TOO MUCH INFORMATION? - Just days after news came to light about Hogan Lovells’ “2,400 hours memo,” the topic has become one of the most hotly debated in the industry. Last Monday, Law.com International reported that CEO Miguel Zaldivar had sent out a memo to all of the firm’s lawyers, giving guidance on what many of its partners and junior lawyers interpreted as an annual hours target (2,400 hours to be exact) required to make partner. So the firm pretty much laid out the path to promotion. Hooray for transparency! Well, not so fast… As Law.com International’s Hannah Walker and Law.com’s Dan Roe report, not everyone is convinced that throwing out a hard number the way Hogan did will be inspiring to aspiring partners, particularly diverse attorneys and young working parents.
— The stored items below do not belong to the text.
(** * ArArPy: 40Ar/39Ar age calculation (ararpy/arar.py, constants.py)

    A shallow embedding of the calculation module of ArArPy and of the
    constants class it instantiates, with the properties of its
    specification stated and proved over it.

    Numbers.  Python floats (and the ints mixed with them) are modelled
    as real numbers; a division whose divisor is zero raises
    [ZeroDivisionError] as in Python, and [math.log] of a non-positive
    number raises [ValueError].  The exponential is the one operation
    whose floating-point behaviour the results of the module depend on
    beyond their last digits: [math.exp] raises [OverflowError] above the
    range of the floats, and [exp(x) - 1] and [1 - exp(-x)] cancel for a
    small [x].  It is therefore not taken as the real exponential: the
    function of the C library is a parameter [libm_exp] of the definitions
    that call it, and the properties say what they need of it.

    Uncertain quantities.  The [uncertainties] package represents a
    quantity by its nominal value and its derivatives with respect to the
    independent [Variable] objects it was computed from; a standard
    deviation is obtained, when asked for, from the current standard
    deviations of these variables.  Variables are mutable objects: they
    live in a heap, and a quantity refers to them by location. *)

From Stdlib Require Import Reals Lra Lia Ascii String.
From stdpp Require Import base option list strings gmap fin_maps.

Local Open Scope R_scope.

(** ** The heap of [Variable] objects *)

Abbreviation loc := nat.

(** The class [uncertainties.Variable]: an independent quantity whose
    [std_dev] attribute can be assigned. *)
Record UVariable := mkVariable {
  var_nominal_value : R;
  var_std_dev : R
}.

#[global] Instance UVariable_inhabited : Inhabited UVariable :=
  populate (mkVariable 0 0).

Abbreviation heap := (list UVariable).

#[global] Instance R_eq_dec : EqDecision R := Req_dec_T.

(** ** Exceptions and the computation monad *)

Inductive exn :=
| ZeroDivisionError
| ValueError
| TypeError
| AttributeError
| OverflowError
| UnboundLocalError
| NegativeStdDev.

#[global] Instance exn_eq_dec : EqDecision exn.
Proof. solve_decision. Defined.

Inductive outcome (A : Type) :=
| Ok (a : A) (h : heap)
| Raise (e : exn) (h : heap).
Arguments Ok {A} a h.
Arguments Raise {A} e h.

Definition M (A : Type) := heap -> outcome A.

Definition ret {A} (a : A) : M A := fun h => Ok a h.

Definition bind {A B} (m : M A) (k : A -> M B) : M B :=
  fun h => match m h with
           | Ok a h' => k a h'
           | Raise e h' => Raise e h'
           end.

Definition raise {A} (e : exn) : M A := fun h => Raise e h.

(** [try: m  except E: handler], where [catches] tells which exceptions
    the [except] clause names. *)
Definition try_except {A} (m : M A) (catches : exn -> bool) (handler : M A) : M A :=
  fun h => match m h with
           | Ok a h' => Ok a h'
           | Raise e h' => if catches e then handler h' else Raise e h'
           end.

Declare Scope py_scope.
Delimit Scope py_scope with py.
Notation "'do' x <- m ; k" := (bind m (fun x => k))
  (at level 10, x name, m at level 100, k at level 200,
   format "'[v' 'do'  x  <-  m ; '/' k ']'") : py_scope.
Notation "'do' ' p <- m ; k" := (bind m (fun x => let 'p := x in k))
  (at level 10, p strict pattern, m at level 100, k at level 200,
   format "'[v' 'do'  ' p  <-  m ; '/' k ']'") : py_scope.
Notation "m ;; k" := (bind m (fun _ => k))
  (at level 100, k at level 200, right associativity) : py_scope.
Local Open Scope py_scope.

Definition get_heap : M heap := fun h => Ok h h.

(** A new object is appended to the heap; its location is its index. *)
Definition alloc (v : UVariable) : M loc := fun h => Ok (length h) (h ++ [v]).

(** [for _ in range(n): s = body(s)] *)
Fixpoint for_range {S : Type} (n : nat) (body : S -> M S) (s : S) : M S :=
  match n with
  | O => ret s
  | S n' => do s' <- body s; for_range n' body s'
  end.

(** A list comprehension whose element expression may raise. *)
Fixpoint comprehension {A B : Type} (f : A -> M B) (xs : list A) : M (list B) :=
  match xs with
  | [] => ret []
  | x :: r => do y <- f x; do ys <- comprehension f r; ret (y :: ys)
  end.

(** ** Uncertain quantities *)

Record UFloat := mkUFloat {
  nominal_value : R;
  derivatives : loc -> R
}.

(** A plain number, used where Python mixes a float or an int with an
    uncertain quantity. *)
Definition uconst (x : R) : UFloat := mkUFloat x (fun _ => 0).

(** The quantity denoted by a [Variable] object: it depends on itself
    alone. *)
Definition of_variable (x : R) (l : loc) : UFloat :=
  mkUFloat x (fun l' => if Nat.eqb l' l then 1 else 0).

Definition var_at (h : heap) (l : loc) : UFloat :=
  of_variable (var_nominal_value (h !!! l)) l.

(** Python's [sum]: a left fold that starts from 0. *)
Definition py_sum (xs : list R) : R := fold_left Rplus xs 0.

(** [x.std_dev]: the variables' current standard deviations, weighted by
    the derivatives, added in quadrature. *)
Definition variance (h : heap) (x : UFloat) : R :=
  py_sum (imap (fun l v => (derivatives x l * var_std_dev v) ^ 2) h).

Definition std_dev (x : UFloat) : M R := fun h => Ok (sqrt (variance h x)) h.

(** [ufloat(nominal_value, std_dev)] creates a [Variable]; the setter of
    [std_dev] refuses a negative value. *)
Definition set_std_dev (l : loc) (s : R) : M unit :=
  if Rlt_dec s 0 then raise NegativeStdDev
  else fun h => Ok tt (alter (fun v => mkVariable (var_nominal_value v) s) l h).
(** * F1 lap times pipeline: a shallow embedding of
      [engineering/f1_lap_times_pipeline.py] and
      [engineering/generate_sample_data.py], and the properties of the
      validate / aggregate / rank / emit stages.

    Modelling conventions.
    - A cell of a frame is a number, text or missing ([NaN], what
      [pd.read_csv] makes of a blank cell).  [validate_data] accepts missing
      cells; the aggregations skip them.  Numbers are finite.
    - A number is a rational ([Q]), as every binary64 value is.  Comparisons,
      minima and counts are exact on such values.  The two operations of the
      dataframe library whose result is rounded to binary64, the mean of a
      group and [round(decimals)], are an interface ([Float64]) that asks
      only for a rounding that keeps the order of numbers: the theorems for
      all inputs hold for every such arithmetic.  The concrete scenarios are
      evaluated with the exact arithmetic of rationals ([exact_Float64]).
    - A Python exception is its class name and its message.
    - A method of [F1LapTimesProcessor] is a function from the object to an
      outcome and the object afterwards.
    - [DataFrame.sort_values] is called with the library's default sort kind,
      whose handling of equal keys is not fixed by its contract: it is an
      interface ([SortValues]), with insertion sort as an instance. *)

From Stdlib Require Import QArith Qround Qminmax ZArith String List Bool Lia.
From Stdlib Require Import Sorting.Sorted Sorting.Permutation.
Import ListNotations.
Some also said the memo ignores the reality of practicing as an associate, where part of hitting billable targets comes down to luck and timing. “No matter if you’re billing hours and doing good work,” what matters is simply whether you are “working in the right office for the right partner, in the right practice at the right time,” said U.S. legal recruiter Amber Handman of Seltzer Fontaine.


WHAT YOU SAID

“The fancy law school clinic persuading this Supreme Court to grant cert to decide a 3-8 circuit split is magnificent news for the fancy law school. Rather less magnificent for litigants in those 8 circuits.”

— Matthew Stiegler, until recently author of the CA3blog and now with the Philadelphia District Attorney’s Office, weighing in on the ongoing debate over whether law school Supreme Court clinics should worry more about the consequences of their case selections in the highly competitive hunt for high court attention.